Our Nation’s Health: Obesity Rate at All-Time High; Childhood Poverty Continues to Decline
Hawaii is the healthiest state in 2018; Louisiana faces most challenges
New tool helps states understand key health insights to improve their overall rank
LINK: Hawaii Data
News Release from America’s Health Rankings, December 12, 2018
MINNETONKA, Minn.--The nation’s obesity rate has reached the highest-ever level this year, according to the United Health Foundation’s 2018 America’s Health Rankings® Annual Report. Obesity is a leading contributor to cardiovascular disease, cancer and other conditions. Additionally, an increase in drug deaths, suicides and cardiovascular disease deaths is contributing to an increase in premature death.
In its 29th year, the America’s Health Rankings Annual Report also reveals bright spots, including the reduced rate of childhood poverty and an increased number of mental health providers and primary care physicians per 100,000 people.
Key findings include:
Obesity Prevalence Reaches All-Time High; Premature Deaths Continue to Increase
- The obesity rate exceeded 30 percent of the adult population for the first time in America’s Health Rankings history, up 5 percent in the past year (from 29.9 percent to 31.3 percent).
- Premature deaths increased 3 percent (from 7,214 to 7,432 years lost before age 75 per 100,000 people).
Suicide Rate Increases
- The suicide rate has increased 16 percent since 2012 (from 12.0 to 13.9 deaths per 100,000 people).
- The suicide rate is 3.5 times lower in New Jersey – the state with the lowest rate for this measure – with 7.5 deaths per 100,000 people, compared with Montana, the most at 26.0 deaths per 100,000.
- The suicide rate is much higher among males: 22.2 deaths per 100,000 compared with females at 6.2 deaths per 100,000.

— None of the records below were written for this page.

(* ===== verification/Views.v ===== *)
(** * Views: the timeline strip and the asset library panel

    Models the two view components of src/src/App_simple.js that compute
    something: [SimpleTimeline] turns a click into a time and times into
    pixels; [AssetLibraryPanel] turns dropped files into media objects.

    - [SimpleTimeline]: [clickTime] is the time [handleTimelineClick] seeks
      to, [playheadLeft], [clipLeft] and [clipWidth] are the [left] and
      [width] style values.  All at [pixelsPerSecond] pixels per second, the
      drawn items shifted by [inset] pixels.
    - [AssetLibraryPanel]: [handleFiles] is the loop of [handleDrop] and of
      [handleFileInput]; [handleVideoImport] starts loading the metadata of a
      file, and [onloadedmetadata] is the callback that builds the media
      object and hands it to [App].  The files whose metadata has not arrived
      are the [loading] list: callbacks may come in any order, or never.
    - [panel_step] is the user interface as a whole: the events of the panel
      and of the strip, each calling the handler of [App] it is bound to.
      The panel never calls [onMediaReorder] and nothing calls
      [setImportedVideo].

    Theorems: a click puts the play-head [inset] pixels to the right of the
    pointer; only video files are imported, in the order their metadata
    arrives, and two object URLs are created per file and never revoked;
    files whose metadata arrives in the same millisecond get the same id, and
    deleting one deletes the other; every state reached through the views is
    a state [App] reaches under its guard ([panel_reachable_app]), so the
    boxes of the clips never overlap on screen, and the library holds only
    what the panel built; whatever the order of the metadata callbacks, the
    files in the library and the files still loading stay the same files
    up to permutation. *)

From Stdlib Require Import QArith Qminmax Lqa ZArith List String.
From stdpp Require Import base tactics option list strings pretty.
From S2P Require Import Prelude Timeline.

(** ** [SimpleTimeline] *)

Definition pixelsPerSecond : Q := 50.

(** The shift of the play-head and of the clip boxes. *)
Definition inset : Q := 10.

(** [Math.max(0, x / pixelsPerSecond)] with [x = e.clientX - rect.left] *)
Definition clickTime (clientX rectLeft : Q) : Q :=
  Qmax 0 ((clientX - rectLeft) / pixelsPerSecond).

(** [handleTimelineClick]: [onSeek] is [handleTimelineSeek]. *)
Definition handleTimelineClick (clientX rectLeft : Q) (st : AppState) : AppState :=
  handleTimelineSeek (clickTime clientX rectLeft) st.

(** [left] of the play-head *)
Definition playheadLeft (currentTime : Q) : Q := currentTime * pixelsPerSecond + inset.

(** [left] and [width] of a clip's box *)
Definition clipLeft (c : Clip) : Q := startTime c * pixelsPerSecond + inset.
Definition clipWidth (c : Clip) : Q := clip_duration c * pixelsPerSecond.

(** [clip.media?.name || clip.name || 'Clip'] *)
Definition clipLabel (c : Clip) : string :=
  default "Clip" (orStr (orStr (media_name <$> clip_media c) (clip_name c)) None).

(** [isPlaying ? 'Pause' : 'Play'] *)
Definition playButtonLabel (isPlaying : bool) : string :=
  if isPlaying then "Pause" else "Play".

(** ** [AssetLibraryPanel] *)

(** A [File] of a drop or of the file input. *)
Record File := mkFile {
  file_name : string;
  file_type : string;
  file_size : N;
}.

(** [file.type.startsWith('video/')] *)
Definition isVideo (f : File) : bool := String.prefix "video/" (file_type f).

(** The panel: [App]'s state, the files whose metadata is awaited (each
    with the object URL given to its video element), and the object URLs
    created so far, none of which is ever revoked. *)
Record Panel := mkPanel {
  panelApp : AppState;
  loading : list (File * nat);
  urlsCreated : nat;
  isDragOver : bool;
}.

Definition initialPanel : Panel :=
  {| panelApp := initialApp; loading := []; urlsCreated := 0; isDragOver := false |}.

(** [URL.createObjectURL(file)]: the URLs are numbered. *)
Definition objectURL (n : nat) : string := "blob:" +:+ pretty n.

(** [handleVideoImport] up to [video.src = ...]. *)
Definition handleVideoImport (file : File) (p : Panel) : Panel :=
  {| panelApp := panelApp p; loading := loading p ++ [(file, urlsCreated p)];
     urlsCreated := S (urlsCreated p); isDragOver := isDragOver p |}.

(** The loop of [handleDrop] and [handleFileInput]. *)
Definition handleFiles (files : list File) (p : Panel) : Panel :=
  foldl (fun p file => if isVideo file then handleVideoImport file p else p) p files.

Definition setIsDragOver (b : bool) (p : Panel) : Panel :=
  {| panelApp := panelApp p; loading := loading p; urlsCreated := urlsCreated p; isDragOver := b |}.

Definition handleDragOver : Panel -> Panel := setIsDragOver true.
Definition handleDragLeave : Panel -> Panel := setIsDragOver false.
Definition handleDrop (files : list File) (p : Panel) : Panel :=
  handleFiles files (setIsDragOver false p).
Definition handleFileInput : list File -> Panel -> Panel := handleFiles.

(** The object literal [mediaItem]; [duration] is [video.duration], absent
    when it is [NaN]. *)
Definition mediaItem (now : Z) (file : File) (duration : option Q) (url : nat) : Media :=
  {| media_id := Some ("media-" +:+ pretty now);
     media_name := file_name file;
     media_duration := duration;
     media_type := file_type file;
     media_size := file_size file;
     media_url := Some (objectURL url);
     media_path := None |}.

(** [video.onloadedmetadata] of the [i]-th file that is loading. *)
Definition onloadedmetadata (i : nat) (duration : option Q) (now : Z) (p : Panel) : Panel :=
  match loading p !! i with
  | Some (file, _) =>
      {| panelApp := handleVideoImported (mediaItem now file duration (urlsCreated p)) (panelApp p);
         loading := delete i (loading p);
         urlsCreated := S (urlsCreated p);
         isDragOver := isDragOver p |}
  | None => p
  end.

(** [media.duration ? ... : 'Unknown duration']: whether a duration is
    shown. *)
Definition showsDuration (m : Media) : bool :=
  match media_duration m with
  | Some d => truthyQ d
  | None => false
  end.

(** The metadata of the loading files arrives in the order they were
    started. *)
Fixpoint loadInOrder (loads : list (option Q * Z)) (p : Panel) : Panel :=
  match loads with
  | [] => p
  | (duration, now) :: loads => loadInOrder loads (onloadedmetadata 0 duration now p)
  end.

(** ** The click and the play-head *)

Lemma clickTime_nonneg clientX rectLeft : 0 <= clickTime clientX rectLeft.
Proof. apply Q.le_max_l. Qed.
Lemma handleTimelineSeek_time t st : currentTimelineTime (handleTimelineSeek t st) = t.
Proof. by destruct st. Qed.

Lemma clickTime_right x rectLeft :
  0 <= x -> clickTime (rectLeft + x) rectLeft == x / pixelsPerSecond.
Proof.
  intros Hx. unfold clickTime, pixelsPerSecond. rewrite Q.max_r; [field|].
  assert ((rectLeft + x - rectLeft) / 50 == x / 50) as -> by field.
  apply Qle_shift_div_l; lra.
Qed.

Lemma clickTime_left x rectLeft : x <= 0 -> clickTime (rectLeft + x) rectLeft == 0.
Proof.
  intros Hx. unfold clickTime, pixelsPerSecond. rewrite Q.max_l; [done|].
  assert ((rectLeft + x - rectLeft) / 50 == x / 50) as -> by field.
  apply Qle_shift_div_r; lra.
Qed.

(** A click on the strip seeks to a time that is never negative, and
    the play-head is then drawn [inset] pixels to the right of the pointer:
    the handler called with the position at which the play-head is drawn
    moves it by a fifth of a second.  (Which clicks reach the handler is
    the subject of [Render].) *)
Theorem click_playhead_offset x rectLeft t st :
  0 <= x -> 0 <= t ->
  let seek := fun clientX => currentTimelineTime (handleTimelineClick clientX rectLeft st) in
  0 <= seek (rectLeft + x) /\
  playheadLeft (seek (rectLeft + x)) == x + inset /\
  seek (rectLeft + playheadLeft t) == t + (1 # 5).
Proof.
  intros Hx Ht seek. subst seek. unfold handleTimelineClick.
  rewrite !handleTimelineSeek_time. split_and!.
  - apply clickTime_nonneg.
  - unfold playheadLeft. rewrite clickTime_right by done.
    unfold pixelsPerSecond, inset. field.
  - rewrite clickTime_right; unfold playheadLeft, pixelsPerSecond, inset; [field|lra].
Qed.

(** ** The boxes of the clips *)

Lemma clipBox_wf c :
  clip_wf c -> inset <= clipLeft c /\ 0 < clipWidth c /\
  clipLeft c + clipWidth c == playheadLeft (endTime c).
Proof.
  unfold clip_wf, clipLeft, clipWidth, playheadLeft, pixelsPerSecond, inset.
  intros (Hs & Hd & He & _). rewrite He. split_and!; [lra|lra|ring].
Qed.

(** On a well-formed timeline the boxes of the clips are drawn side by
    side: each starts at or after the right edge of the ones before it, has
    a positive width, and ends where the play-head is drawn at the clip's
    end. *)
Lemma clip_boxes_side_by_side clips i j a b :
  timeline_ok clips -> clips !! i = Some a -> clips !! j = Some b -> (i < j)%nat ->
  clipLeft a + clipWidth a <= clipLeft b /\
  0 < clipWidth a /\
  clipLeft a + clipWidth a == playheadLeft (endTime a).
Proof.
  intros [Hwf Hsorted] Ha Hb Hij.
  assert (clip_wf a) as Hwa by (eapply Forall_lookup_1; eauto).
  destruct (clipBox_wf a Hwa) as (_ & Hw & He). split_and!; [|done..].
  pose proof (StronglySorted_lookup _ _ _ _ _ _ Hsorted Ha Hb Hij) as Hbefore.
  unfold before in Hbefore. rewrite He.
  unfold playheadLeft, clipLeft, pixelsPerSecond. lra.
Qed.

(** ** Import *)

Lemma handleFiles_app files1 files2 p :
  handleFiles (files1 ++ files2) p = handleFiles files2 (handleFiles files1 p).
Proof. apply foldl_app. Qed.

(** Numbers the files from [n] on. *)
Fixpoint numbered (n : nat) (files : list File) : list (File * nat) :=
  match files with
  | [] => []
  | f :: fs => (f, n) :: numbered (S n) fs
  end.

Lemma numbered_length n files : length (numbered n files) = length files.
Proof. revert n. induction files as [|f fs IH]; intros n; simpl; auto. Qed.

(** The loop starts loading the video files, in order, and nothing else. *)
Lemma handleFiles_spec files p :
  handleFiles files p
  = {| panelApp := panelApp p;
       loading := loading p ++ numbered (urlsCreated p) (filter (fun f => isVideo f = true) files);
       urlsCreated := (urlsCreated p + length (filter (fun f => isVideo f = true) files))%nat;
       isDragOver := isDragOver p |}.
Proof.
  revert p. induction files as [|f fs IH]; intros p; simpl.
  - rewrite app_nil_r, Nat.add_0_r. by destruct p.
  - rewrite IH, filter_cons. destruct (isVideo f) eqn:Hv; simpl.
    + rewrite <- app_assoc. f_equal. lia.
    + done.
Qed.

Childhood Poverty Percentage Decreases; Number of Health Care Providers Increases
- Childhood poverty – a key indicator of socioeconomic status and overall health – decreased 19 percent in the past five years from 22.6 percent in 2013 to 18.4 percent in 2018, and decreased 6 percent since 2017.
- The number of mental health providers per 100,000 people increased 8 percent and the number of primary care physicians increased 5 percent nationwide in the past year.
“This year’s Annual Report spotlights an obesity problem that continues to grow. This means more people will likely develop obesity-related chronic diseases like cardiovascular disease, diabetes and cancer,” said Dr. Rhonda Randall, chief medical officer of UnitedHealthcare National Markets, and an adviser to America’s Health Rankings. “We encourage health professionals, public health officials and elected leaders to use these findings to explore opportunities to better support people in their communities in all aspects of their health.”
State Rankings in 2018: Hawaii Ranks No. 1, Louisiana Ranks No. 50
The Annual Report ranks Hawaii as the healthiest state in 2018, followed by Massachusetts (2), Connecticut (3), Vermont (4) and Utah (5). Louisiana ranks as the most challenged state this year, while Mississippi (49), Alabama (48), Oklahoma (47) and Arkansas (46) round out the states with greatest opportunities for improvement.
Maine, California and North Dakota experienced the largest rank improvements since last year, with Maine rising seven places to No. 16, and California and North Dakota jumping five places to No. 12 and 13, respectively. Oklahoma experienced the largest rank decline, falling four places to No. 47.
In an effort to continually improve its offerings and capabilities, America’s Health Rankings now offers a new “Adjust My Rank” tool. This feature enables users to better understand their community’s and state’s diverse public health needs and challenges, to gain insights on how to improve their state’s rank.